**Task statement**:
Repeat exactly the opening lines of the records, ending with the line that contains "(exists k, ac_max_phase_count".

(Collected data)

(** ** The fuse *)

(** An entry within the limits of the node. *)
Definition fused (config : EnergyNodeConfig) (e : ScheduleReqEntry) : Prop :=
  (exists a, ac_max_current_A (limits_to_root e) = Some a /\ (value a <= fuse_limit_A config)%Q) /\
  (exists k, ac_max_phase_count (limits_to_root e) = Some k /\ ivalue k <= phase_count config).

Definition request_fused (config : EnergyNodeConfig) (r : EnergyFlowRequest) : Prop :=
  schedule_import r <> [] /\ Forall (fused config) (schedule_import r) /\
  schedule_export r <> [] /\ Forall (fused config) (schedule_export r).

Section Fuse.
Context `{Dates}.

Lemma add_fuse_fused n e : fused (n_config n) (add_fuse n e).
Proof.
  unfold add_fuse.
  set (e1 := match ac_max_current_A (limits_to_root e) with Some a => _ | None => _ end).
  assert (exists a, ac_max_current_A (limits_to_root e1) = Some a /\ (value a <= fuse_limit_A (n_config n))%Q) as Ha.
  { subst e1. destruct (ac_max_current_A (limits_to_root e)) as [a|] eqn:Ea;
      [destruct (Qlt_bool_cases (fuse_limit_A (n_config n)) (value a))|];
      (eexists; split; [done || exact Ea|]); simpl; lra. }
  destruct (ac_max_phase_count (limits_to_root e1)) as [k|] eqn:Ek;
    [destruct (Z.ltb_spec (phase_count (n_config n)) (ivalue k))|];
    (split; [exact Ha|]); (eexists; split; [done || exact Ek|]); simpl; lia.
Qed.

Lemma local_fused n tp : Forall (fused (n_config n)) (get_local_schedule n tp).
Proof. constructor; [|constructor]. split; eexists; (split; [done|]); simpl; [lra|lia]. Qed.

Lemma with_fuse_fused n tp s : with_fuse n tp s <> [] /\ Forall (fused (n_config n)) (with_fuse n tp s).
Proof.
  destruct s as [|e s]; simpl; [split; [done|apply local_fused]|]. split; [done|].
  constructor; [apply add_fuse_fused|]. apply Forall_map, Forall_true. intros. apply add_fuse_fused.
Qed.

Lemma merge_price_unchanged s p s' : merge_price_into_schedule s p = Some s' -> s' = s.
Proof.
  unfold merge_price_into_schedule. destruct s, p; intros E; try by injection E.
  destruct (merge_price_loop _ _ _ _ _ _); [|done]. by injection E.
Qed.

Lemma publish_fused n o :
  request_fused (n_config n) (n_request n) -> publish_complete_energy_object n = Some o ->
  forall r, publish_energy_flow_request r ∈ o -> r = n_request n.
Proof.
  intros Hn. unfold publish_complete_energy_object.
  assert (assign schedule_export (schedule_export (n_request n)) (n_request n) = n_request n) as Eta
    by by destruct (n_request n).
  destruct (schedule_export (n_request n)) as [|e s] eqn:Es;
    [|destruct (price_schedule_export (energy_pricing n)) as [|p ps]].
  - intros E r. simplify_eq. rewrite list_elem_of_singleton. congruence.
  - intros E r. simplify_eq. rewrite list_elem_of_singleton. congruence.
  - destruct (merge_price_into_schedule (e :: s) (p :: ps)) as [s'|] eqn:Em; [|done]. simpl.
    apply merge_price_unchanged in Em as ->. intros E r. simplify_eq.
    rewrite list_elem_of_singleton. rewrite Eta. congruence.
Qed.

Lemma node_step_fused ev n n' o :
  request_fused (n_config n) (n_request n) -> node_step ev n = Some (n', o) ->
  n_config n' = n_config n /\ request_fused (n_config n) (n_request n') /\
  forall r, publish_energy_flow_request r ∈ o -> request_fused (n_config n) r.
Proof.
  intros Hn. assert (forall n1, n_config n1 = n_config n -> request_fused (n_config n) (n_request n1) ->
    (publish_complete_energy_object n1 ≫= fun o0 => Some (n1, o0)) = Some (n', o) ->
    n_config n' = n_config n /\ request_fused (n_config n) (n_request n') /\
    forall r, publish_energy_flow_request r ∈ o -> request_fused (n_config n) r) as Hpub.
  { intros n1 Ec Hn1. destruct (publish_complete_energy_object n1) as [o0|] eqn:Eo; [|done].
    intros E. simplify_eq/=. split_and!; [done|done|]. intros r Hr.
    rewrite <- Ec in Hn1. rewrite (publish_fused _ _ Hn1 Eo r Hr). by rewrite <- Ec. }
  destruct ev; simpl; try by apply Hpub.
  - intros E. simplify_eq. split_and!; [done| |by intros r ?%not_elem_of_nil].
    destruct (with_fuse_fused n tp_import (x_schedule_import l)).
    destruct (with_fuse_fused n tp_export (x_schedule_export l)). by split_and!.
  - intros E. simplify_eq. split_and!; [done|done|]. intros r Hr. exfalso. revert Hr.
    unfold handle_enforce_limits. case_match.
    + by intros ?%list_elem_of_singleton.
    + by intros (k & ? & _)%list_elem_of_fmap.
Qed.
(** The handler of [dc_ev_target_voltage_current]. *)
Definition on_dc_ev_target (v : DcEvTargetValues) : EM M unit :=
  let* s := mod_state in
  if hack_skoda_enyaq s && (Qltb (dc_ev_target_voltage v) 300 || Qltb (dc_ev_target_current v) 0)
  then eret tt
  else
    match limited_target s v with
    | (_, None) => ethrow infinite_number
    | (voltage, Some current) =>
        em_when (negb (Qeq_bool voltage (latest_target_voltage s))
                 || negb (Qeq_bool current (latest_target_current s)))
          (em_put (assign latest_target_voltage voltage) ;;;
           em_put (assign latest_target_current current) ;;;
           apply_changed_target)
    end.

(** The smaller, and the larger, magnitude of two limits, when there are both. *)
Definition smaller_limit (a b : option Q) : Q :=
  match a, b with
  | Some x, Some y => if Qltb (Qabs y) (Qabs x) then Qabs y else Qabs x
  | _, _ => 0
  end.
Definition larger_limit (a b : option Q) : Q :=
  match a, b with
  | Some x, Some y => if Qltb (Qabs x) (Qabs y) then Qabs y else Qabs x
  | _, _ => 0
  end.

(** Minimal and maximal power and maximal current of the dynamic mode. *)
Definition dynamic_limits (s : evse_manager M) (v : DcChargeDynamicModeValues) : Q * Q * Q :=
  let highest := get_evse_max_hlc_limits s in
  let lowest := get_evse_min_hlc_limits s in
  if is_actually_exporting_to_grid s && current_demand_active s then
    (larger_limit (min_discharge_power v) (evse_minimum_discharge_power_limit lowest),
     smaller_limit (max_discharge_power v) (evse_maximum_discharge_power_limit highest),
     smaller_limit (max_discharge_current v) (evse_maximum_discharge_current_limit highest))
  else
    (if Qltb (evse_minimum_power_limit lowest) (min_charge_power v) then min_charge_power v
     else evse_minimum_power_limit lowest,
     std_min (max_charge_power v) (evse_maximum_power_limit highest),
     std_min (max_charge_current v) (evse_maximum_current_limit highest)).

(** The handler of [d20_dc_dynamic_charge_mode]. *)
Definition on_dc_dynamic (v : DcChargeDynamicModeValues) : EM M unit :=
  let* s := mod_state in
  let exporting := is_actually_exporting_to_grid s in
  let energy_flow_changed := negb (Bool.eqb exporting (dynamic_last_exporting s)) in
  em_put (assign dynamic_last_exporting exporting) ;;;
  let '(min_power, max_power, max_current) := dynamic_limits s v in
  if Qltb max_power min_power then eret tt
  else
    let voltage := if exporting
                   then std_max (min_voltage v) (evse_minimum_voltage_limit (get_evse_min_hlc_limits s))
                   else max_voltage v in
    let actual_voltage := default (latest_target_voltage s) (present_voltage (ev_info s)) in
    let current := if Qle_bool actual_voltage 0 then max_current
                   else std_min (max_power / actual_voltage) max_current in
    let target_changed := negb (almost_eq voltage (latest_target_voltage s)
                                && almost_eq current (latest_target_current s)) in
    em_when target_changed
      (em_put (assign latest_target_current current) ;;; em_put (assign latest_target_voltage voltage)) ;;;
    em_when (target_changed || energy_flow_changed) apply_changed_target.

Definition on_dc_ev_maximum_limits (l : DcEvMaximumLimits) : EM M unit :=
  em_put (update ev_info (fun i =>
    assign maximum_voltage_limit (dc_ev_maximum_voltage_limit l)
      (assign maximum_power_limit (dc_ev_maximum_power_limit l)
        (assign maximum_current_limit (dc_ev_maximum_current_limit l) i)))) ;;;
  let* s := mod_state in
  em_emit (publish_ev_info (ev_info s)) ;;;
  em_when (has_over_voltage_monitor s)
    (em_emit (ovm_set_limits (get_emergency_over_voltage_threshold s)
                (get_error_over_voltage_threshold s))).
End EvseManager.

**Task answer**:
(** ** The fuse *)

(** An entry within the limits of the node. *)
Definition fused (config : EnergyNodeConfig) (e : ScheduleReqEntry) : Prop :=
  (exists a, ac_max_current_A (limits_to_root e) = Some a /\ (value a <= fuse_limit_A config)%Q) /\
  (exists k, ac_max_phase_count (limits_to_root e) = Some k /\ ivalue k <= phase_count config).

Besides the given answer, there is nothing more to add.